• [Collected data]:

(* ===== verification/MemTableTests.v ===== *)
(** * The unit tests of the range cache:
      the tests of [src/rangeserver/src/cache/memtabledb.rs]

    The tests of the source, run on the model of [MemTable.v] with a sorted list
    for the skip list. A failed assertion is a panic. *)

From stdpp Require Import base tactics list numbers option strings pretty.
From S2P Require Import Prelude Common MemTable.

Module MemTableTests.
Import Common MemTable.
Local Open Scope sangria_scope.

Definition KV_SIZE : N := 30.
Definition TEST_MEMTABLE_SIZE : N := 2 * 2 ^ 9.

Definition DB : Type := MemTableDB (list MemTableEntry).
Definition Test : Type := M DB Error unit.

(** [Bytes::from(format!("k{}", i))] *)
Definition test_key (i : N) : Bytes := bytes_of_string ("k" +:+ pretty i).
(** ten bytes, the first of which is [i as u8] *)
Definition test_value (i : N) : Bytes := (i `mod` 256)%N :: repeat 0%N 9.

(** an error fails the test *)
Definition no_error (m : Test) : Test := fun db =>
  match m db with
  | (db', Err _) => (db', Panic)
  | r => r
  end.

(** [get(..).await.unwrap()] *)
Definition read (k : Bytes) (asked : option N) : M DB Error (option Bytes * N) := fun db =>
  (db, match get k asked db with Ok r => Ok r | _ => Panic end).

Definition expect_read (k : Bytes) (asked : option N) (value : Bytes) (ep : N) : Test :=
  let! r := read k asked in
  m_assert (bool_decide (r.1 = Some value)) ;;;
  m_assert (bool_decide (r.2 = ep)).

(** [init], and the smaller tables of the tests *)
Definition init (size : N) : option DB :=
  (fun db => mkMemTableDB (mkCacheOptions (num_write_buffers (cache_options db)) size) (memtables db)
               (mut_memtable_idx db) (latest_epoch db) (gc_callback db) (gc_log db))
    <$> new default_options.

Definition run_test (t : Test) (size : N) : bool :=
  match init size with
  | Some db => match (t db).2 with Ok _ => true | _ => false end
  | None => false
  end.

Definition count_to (n : N) : list N := N.of_nat <$> seq 0 (N.to_nat n).

Definition fill (num_keys : N) (clears : bool) : Test :=
  m_for (count_to num_keys) (fun i =>
    no_error (upsert (test_key i) (test_value i) i) ;;;
    expect_read (test_key i) None (test_value i) i ;;;
    if clears && (i `mod` 10 =? 0)%N then no_error (clear i) else m_ret tt).

Definition keys_of_a_table : N := TEST_MEMTABLE_SIZE / KV_SIZE - 1.

Definition insert_get : Test :=
  fill keys_of_a_table false ;;;
  m_for (count_to keys_of_a_table) (fun i => expect_read (test_key i) (Some i) (test_value i) i).

Definition update_get : Test :=
  let epoch := keys_of_a_table in
  fill keys_of_a_table false ;;;
  no_error (upsert (test_key 1) (test_value 127) epoch) ;;;
  let! older := read (test_key 1) (Some (epoch - 1)%N) in
  m_assert (bool_decide (older.1 <> None /\ older.1 <> Some (test_value 127))) ;;;
  m_assert (bool_decide (older.2 = 1%N)) ;;;
  expect_read (test_key 1) None (test_value 127) epoch ;;;
  expect_read (test_key 1) (Some (epoch + 1)%N) (test_value 127) epoch.

Definition get_immutable_memtable : Test :=
  let num_keys := (2 * keys_of_a_table)%N in
  fill num_keys false ;;;
  expect_read (test_key 1) (Some 1%N) (test_value 1) 1 ;;;
  expect_read (test_key 1) (Some num_keys) (test_value 1) 1.

Definition delete_test : Test :=
  let epoch := keys_of_a_table in
  fill keys_of_a_table false ;;;
  no_error (delete (test_key 1) epoch) ;;;
  expect_read (test_key 1) (Some (epoch - 1)%N) (test_value 1) 1 ;;;
  let! latest := read (test_key 1) None in
  m_assert (bool_decide (latest.1 = None)).

Definition clear_test : Test :=
  fill (100 * keys_of_a_table)%N true ;;;
  let! r := read (test_key 0) None in
  m_assert (bool_decide (r.1 = None)).

(** ** The tests pass *)

Lemma insert_get_passes : run_test insert_get TEST_MEMTABLE_SIZE = true.
Proof. vm_compute. reflexivity. Qed.
Lemma update_get_passes : run_test update_get TEST_MEMTABLE_SIZE = true.
Proof. vm_compute. reflexivity. Qed.
Lemma get_immutable_memtable_passes : run_test get_immutable_memtable TEST_MEMTABLE_SIZE = true.
Proof. vm_compute. reflexivity. Qed.
Lemma delete_passes : run_test delete_test TEST_MEMTABLE_SIZE = true.
Proof. vm_compute. reflexivity. Qed.
Lemma clear_passes : run_test clear_test TEST_MEMTABLE_SIZE = true.
Proof. vm_compute. reflexivity. Qed.

End MemTableTests.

• [What to produce]:
Copy each line of the preceding data that contains the string "match".

• [Output below]:
  match m db with
  (db, match get k asked db with Ok r => Ok r | _ => Panic end).
  match init size with
  | Some db => match (t db).2 with Ok _ => true | _ => false end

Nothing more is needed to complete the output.